What you are asked to do: Give back the full set of entries that follows, exactly as written.

Records provided:
Definition strictLib : Lib :=
  {| crypto := toyCrypto;
     Address := string;
     PublicKey := bytes;
     PrivateKey := bytes;
     Signature := bytes;
     ScriptBuilder := bytes;
     zecDecodeAddress := fun address _ =>
       match address with
       | EmptyString => Err (ErrExternal "decoded address is of unknown format")
       | _ => Ok address
       end;
     zecPayToAddrScript := fun address =>
       if transparent address then Ok (list_byte_of_string address)
       else Err (ErrExternal "unsupported address type");
     EncodeAddress := fun address => address;
     Serialize := fun sig => sig;
     PubKey := fun key => key;
     NewScriptBuilder := [];
     AddData := fun b data => b ++ byte_of_Z (Z.of_nat (length data)) :: data;
     Script := fun b => Ok b;
     RawTxInSignature := fun _ _ _ _ key _ => Ok key;
     ZecEncode := fun m => Ok (concat (map WriteTxOut (TxOuts m)));
     TxHashString := fun _ => "00" |}.

Definition strictClient : Client strictLib world :=
  {| NetworkParams := mkParams "testnet3";
     GetUTXOs := fun _ _ _ w => (Ok (utxos w), w);
     PublishTransaction := fun _ w => (Ok (), w);
     SerializePublicKey := fun key : PublicKey strictLib => Ok (key : bytes);
     PublicKeyToAddress := fun _ => Ok ("tmSender" : Address strictLib) |}.

Definition strictAccount : account strictLib world :=
  mkAccount strictLib world [x01] strictClient.
End StrictDouble.

(** Further test data: an unspent output smaller than the fee, a signed
    transaction of the builder with one input, and a funded transaction of
    the account with one input and the amount it spends. *)
Module MoreData.
Import TestDouble.

Definition utxoD : UTXO := mkUTXO (txid "4") 4000 scriptA 0.

Definition builtTx : transaction toyLib world :=
  mkTransaction toyLib world 0 toyTx [] toyClient None [x02] 1.

Definition fundedTx : tx toyLib world :=
  mkTx toyLib world [15000] [x76; xa9; x14; xaa; x88; xac] toyAccount toyTx.

Definition refuse : Callback world := fun m w => (false, m, w).

Definition always_done : world -> bool := fun _ => true.
End MoreData.

(** ** A test double with a signer that reads its arguments

    As [TestDouble], with a signature that depends on everything the signer
    is given: the key, the input index, the hash type, the amount, the
    sub-script and the scripts and sequence numbers of the transaction. *)
Module SignerDouble.
Import TestDouble.

Definition signerLib : Lib :=
  {| crypto := toyCrypto;
     Address := string;
     PublicKey := bytes;
     PrivateKey := bytes;
     Signature := bytes;
     ScriptBuilder := bytes;
     zecDecodeAddress := fun address _ => Ok address;
     zecPayToAddrScript := fun address => Ok (list_byte_of_string address);
     EncodeAddress := fun address => address;
     Serialize := fun sig => sig;
     PubKey := fun key => key;
     NewScriptBuilder := [];
     AddData := fun b data => b ++ byte_of_Z (Z.of_nat (length data)) :: data;
     Script := fun b => Ok b;
     RawTxInSignature := fun m idx subScript hashType key amt =>
       Ok (key ++ [byte_of_Z idx; byte_of_Z hashType] ++ PutUint32 amt
               ++ subScript
               ++ concat (map (fun ti => byte_of_Z (Sequence ti)
                                         :: SignatureScript ti) (TxIns m)));
     ZecEncode := fun m => Ok (concat (map WriteTxOut (TxOuts m)));
     TxHashString := fun _ => "00" |}.

Definition signerClient : Client signerLib world :=
  {| NetworkParams := mkParams "testnet3";
     GetUTXOs := fun _ _ _ w => (Ok (utxos w), w);
     PublishTransaction := fun _ w => (Ok (), w);
     SerializePublicKey := fun key : PublicKey signerLib => Ok (key : bytes);
     PublicKeyToAddress := fun _ => Ok ("tmSender" : Address signerLib) |}.

Definition signerAccount : account signerLib world :=
  mkAccount signerLib world [x07] signerClient.

Definition in0 : TxIn := NewTxIn (mkOutPoint (replicate 32 x01) 0) [].
Definition in1 : TxIn := NewTxIn (mkOutPoint (replicate 32 x02) 1) [].
Definition in2 : TxIn := NewTxIn (mkOutPoint (replicate 32 x03) 0) [].

(** A funded transaction of the account with two inputs and the amounts
    they spend. *)
Definition fundedTx2 : tx signerLib world :=
  mkTx signerLib world [15000; 30000] [x76; xa9; x14; xaa; x88; xac]
       signerAccount
       (AddTxIn (AddTxIn (NewMsgTx 4 ZCashExpiryHeight) in0) in1).

(** What a caller redeeming a contract passes to [sign]: a closure that
    pushes one more byte, one that sets the sequence number, and the
    contract. *)
Definition push_one : ScriptBuilder signerLib -> ScriptBuilder signerLib :=
  fun b => AddData signerLib b [x01].
Definition set_sequence : TxIn -> TxIn :=
  fun ti => mkTxIn (PreviousOutPoint ti) (SignatureScript ti) 5.
Definition toyContract : bytes := [x51; x52].

(** A built transaction with a contract: three inputs, the first one of
    the master wallet. *)
Definition contractTx : transaction toyLib world :=
  mkTransaction toyLib world 0
    (AddTxIn (AddTxIn (AddTxIn (NewMsgTx 4 ZCashExpiryHeight) in0) in1) in2)
    [] toyClient (Some toyContract) [x02] 1.
End SignerDouble.

(** * Properties *)

(** ** Bytes and little-endian encodings *)

Lemma Z_of_byte_of_Z (v : Z) : Z_of_byte (byte_of_Z v) = v mod 256.
Proof.
  unfold Z_of_byte, byte_of_Z.
  assert (Hr : 0 <= v mod 256 < 256) by (apply Z.mod_pos_bound; lia).
  destruct (Byte.of_N (Z.to_N (v mod 256))) as [b|] eqn:E.
  - apply Byte.to_of_N in E. rewrite E. apply Z2N.id. lia.
  - apply Byte.of_N_None_iff in E. lia.
Qed.

Lemma le_value_PutUint32 (v : Z) :
  0 <= v < 2 ^ 32 -> le_value (PutUint32 v) = v.
Proof.
  intros Hv. unfold PutUint32, le_value.
  rewrite !Z_of_byte_of_Z, !Z.shiftr_div_pow2 by lia.
  change (2 ^ 8) with 256. change (2 ^ 16) with 65536.
  change (2 ^ 24) with 16777216. change (2 ^ 32) with 4294967296 in Hv.
  Z.div_mod_to_equations. lia.
Qed.

Lemma length_PutUint32 (v : Z) : length (PutUint32 v) = 4%nat.
Proof. reflexivity. Qed.

Lemma lor_bit31_range (v : Z) :
  0 <= Z.lor (uint32 v) (Z.shiftl 1 31) < 2 ^ 32.
Proof.
  assert (Hu : 0 <= uint32 v < 2 ^ 32) by (apply Z.mod_pos_bound; lia).
  split.
  - apply Z.lor_nonneg. split; [lia | now compute].
  - destruct (Z.eq_dec (Z.lor (uint32 v) (Z.shiftl 1 31)) 0) as [->|Hnz];
      [lia|].
    apply Z.log2_lt_pow2.
    + assert (0 <= Z.lor (uint32 v) (Z.shiftl 1 31))
        by (apply Z.lor_nonneg; split; [lia | now compute]).
      lia.
    + rewrite Z.log2_lor by (try lia; now compute).
      apply Z.max_lub_lt; [|now compute].
      destruct (Z.eq_dec (uint32 v) 0) as [->|Hv]; [now compute|].
      apply Z.log2_lt_pow2; lia.
Qed.

(** ** The [result] monad *)

Lemma bind_Ok_inv {A B} (r : result A) (k : A -> result B) (b : B) :
  (r ≫= k) = Ok b -> exists a, r = Ok a /\ k a = Ok b.
Proof. destruct r; simpl; intros H; try discriminate. eauto. Qed.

Written solution:
Definition strictLib : Lib :=
  {| crypto := toyCrypto;
     Address := string;
     PublicKey := bytes;
     PrivateKey := bytes;
     Signature := bytes;
     ScriptBuilder := bytes;
     zecDecodeAddress := fun address _ =>
       match address with
       | EmptyString => Err (ErrExternal "decoded address is of unknown format")
       | _ => Ok address
       end;
     zecPayToAddrScript := fun address =>
       if transparent address then Ok (list_byte_of_string address)
       else Err (ErrExternal "unsupported address type");
     EncodeAddress := fun address => address;
     Serialize := fun sig => sig;
     PubKey := fun key => key;
     NewScriptBuilder := [];
     AddData := fun b data => b ++ byte_of_Z (Z.of_nat (length data)) :: data;
     Script := fun b => Ok b;
     RawTxInSignature := fun _ _ _ _ key _ => Ok key;
     ZecEncode := fun m => Ok (concat (map WriteTxOut (TxOuts m)));
     TxHashString := fun _ => "00" |}.

Definition strictClient : Client strictLib world :=
  {| NetworkParams := mkParams "testnet3";
     GetUTXOs := fun _ _ _ w => (Ok (utxos w), w);
     PublishTransaction := fun _ w => (Ok (), w);
     SerializePublicKey := fun key : PublicKey strictLib => Ok (key : bytes);
     PublicKeyToAddress := fun _ => Ok ("tmSender" : Address strictLib) |}.

Definition strictAccount : account strictLib world :=
  mkAccount strictLib world [x01] strictClient.
End StrictDouble.

(** Further test data: an unspent output smaller than the fee, a signed
    transaction of the builder with one input, and a funded transaction of
    the account with one input and the amount it spends. *)
Module MoreData.
Import TestDouble.

Definition utxoD : UTXO := mkUTXO (txid "4") 4000 scriptA 0.

Definition builtTx : transaction toyLib world :=
  mkTransaction toyLib world 0 toyTx [] toyClient None [x02] 1.

Definition fundedTx : tx toyLib world :=
  mkTx toyLib world [15000] [x76; xa9; x14; xaa; x88; xac] toyAccount toyTx.

Definition refuse : Callback world := fun m w => (false, m, w).

Definition always_done : world -> bool := fun _ => true.
End MoreData.

(** ** A test double with a signer that reads its arguments

    As [TestDouble], with a signature that depends on everything the signer
    is given: the key, the input index, the hash type, the amount, the
    sub-script and the scripts and sequence numbers of the transaction. *)
Module SignerDouble.
Import TestDouble.

Definition signerLib : Lib :=
  {| crypto := toyCrypto;
     Address := string;
     PublicKey := bytes;
     PrivateKey := bytes;
     Signature := bytes;
     ScriptBuilder := bytes;
     zecDecodeAddress := fun address _ => Ok address;
     zecPayToAddrScript := fun address => Ok (list_byte_of_string address);
     EncodeAddress := fun address => address;
     Serialize := fun sig => sig;
     PubKey := fun key => key;
     NewScriptBuilder := [];
     AddData := fun b data => b ++ byte_of_Z (Z.of_nat (length data)) :: data;
     Script := fun b => Ok b;
     RawTxInSignature := fun m idx subScript hashType key amt =>
       Ok (key ++ [byte_of_Z idx; byte_of_Z hashType] ++ PutUint32 amt
               ++ subScript
               ++ concat (map (fun ti => byte_of_Z (Sequence ti)
                                         :: SignatureScript ti) (TxIns m)));
     ZecEncode := fun m => Ok (concat (map WriteTxOut (TxOuts m)));
     TxHashString := fun _ => "00" |}.

Definition signerClient : Client signerLib world :=
  {| NetworkParams := mkParams "testnet3";
     GetUTXOs := fun _ _ _ w => (Ok (utxos w), w);
     PublishTransaction := fun _ w => (Ok (), w);
     SerializePublicKey := fun key : PublicKey signerLib => Ok (key : bytes);
     PublicKeyToAddress := fun _ => Ok ("tmSender" : Address signerLib) |}.

Definition signerAccount : account signerLib world :=
  mkAccount signerLib world [x07] signerClient.

Definition in0 : TxIn := NewTxIn (mkOutPoint (replicate 32 x01) 0) [].
Definition in1 : TxIn := NewTxIn (mkOutPoint (replicate 32 x02) 1) [].
Definition in2 : TxIn := NewTxIn (mkOutPoint (replicate 32 x03) 0) [].

(** A funded transaction of the account with two inputs and the amounts
    they spend. *)
Definition fundedTx2 : tx signerLib world :=
  mkTx signerLib world [15000; 30000] [x76; xa9; x14; xaa; x88; xac]
       signerAccount
       (AddTxIn (AddTxIn (NewMsgTx 4 ZCashExpiryHeight) in0) in1).

(** What a caller redeeming a contract passes to [sign]: a closure that
    pushes one more byte, one that sets the sequence number, and the
    contract. *)
Definition push_one : ScriptBuilder signerLib -> ScriptBuilder signerLib :=
  fun b => AddData signerLib b [x01].
Definition set_sequence : TxIn -> TxIn :=
  fun ti => mkTxIn (PreviousOutPoint ti) (SignatureScript ti) 5.
Definition toyContract : bytes := [x51; x52].

(** A built transaction with a contract: three inputs, the first one of
    the master wallet. *)
Definition contractTx : transaction toyLib world :=
  mkTransaction toyLib world 0
    (AddTxIn (AddTxIn (AddTxIn (NewMsgTx 4 ZCashExpiryHeight) in0) in1) in2)
    [] toyClient (Some toyContract) [x02] 1.
End SignerDouble.

(** * Properties *)

(** ** Bytes and little-endian encodings *)

Lemma Z_of_byte_of_Z (v : Z) : Z_of_byte (byte_of_Z v) = v mod 256.
Proof.
  unfold Z_of_byte, byte_of_Z.
  assert (Hr : 0 <= v mod 256 < 256) by (apply Z.mod_pos_bound; lia).
  destruct (Byte.of_N (Z.to_N (v mod 256))) as [b|] eqn:E.
  - apply Byte.to_of_N in E. rewrite E. apply Z2N.id. lia.
  - apply Byte.of_N_None_iff in E. lia.
Qed.

Lemma le_value_PutUint32 (v : Z) :
  0 <= v < 2 ^ 32 -> le_value (PutUint32 v) = v.
Proof.
  intros Hv. unfold PutUint32, le_value.
  rewrite !Z_of_byte_of_Z, !Z.shiftr_div_pow2 by lia.
  change (2 ^ 8) with 256. change (2 ^ 16) with 65536.
  change (2 ^ 24) with 16777216. change (2 ^ 32) with 4294967296 in Hv.
  Z.div_mod_to_equations. lia.
Qed.

Lemma length_PutUint32 (v : Z) : length (PutUint32 v) = 4%nat.
Proof. reflexivity. Qed.

Lemma lor_bit31_range (v : Z) :
  0 <= Z.lor (uint32 v) (Z.shiftl 1 31) < 2 ^ 32.
Proof.
  assert (Hu : 0 <= uint32 v < 2 ^ 32) by (apply Z.mod_pos_bound; lia).
  split.
  - apply Z.lor_nonneg. split; [lia | now compute].
  - destruct (Z.eq_dec (Z.lor (uint32 v) (Z.shiftl 1 31)) 0) as [->|Hnz];
      [lia|].
    apply Z.log2_lt_pow2.
    + assert (0 <= Z.lor (uint32 v) (Z.shiftl 1 31))
        by (apply Z.lor_nonneg; split; [lia | now compute]).
      lia.
    + rewrite Z.log2_lor by (try lia; now compute).
      apply Z.max_lub_lt; [|now compute].
      destruct (Z.eq_dec (uint32 v) 0) as [->|Hv]; [now compute|].
      apply Z.log2_lt_pow2; lia.
Qed.

(** ** The [result] monad *)

Lemma bind_Ok_inv {A B} (r : result A) (k : A -> result B) (b : B) :
  (r ≫= k) = Ok b -> exists a, r = Ok a /\ k a = Ok b.
Proof. destruct r; simpl; intros H; try discriminate. eauto. Qed.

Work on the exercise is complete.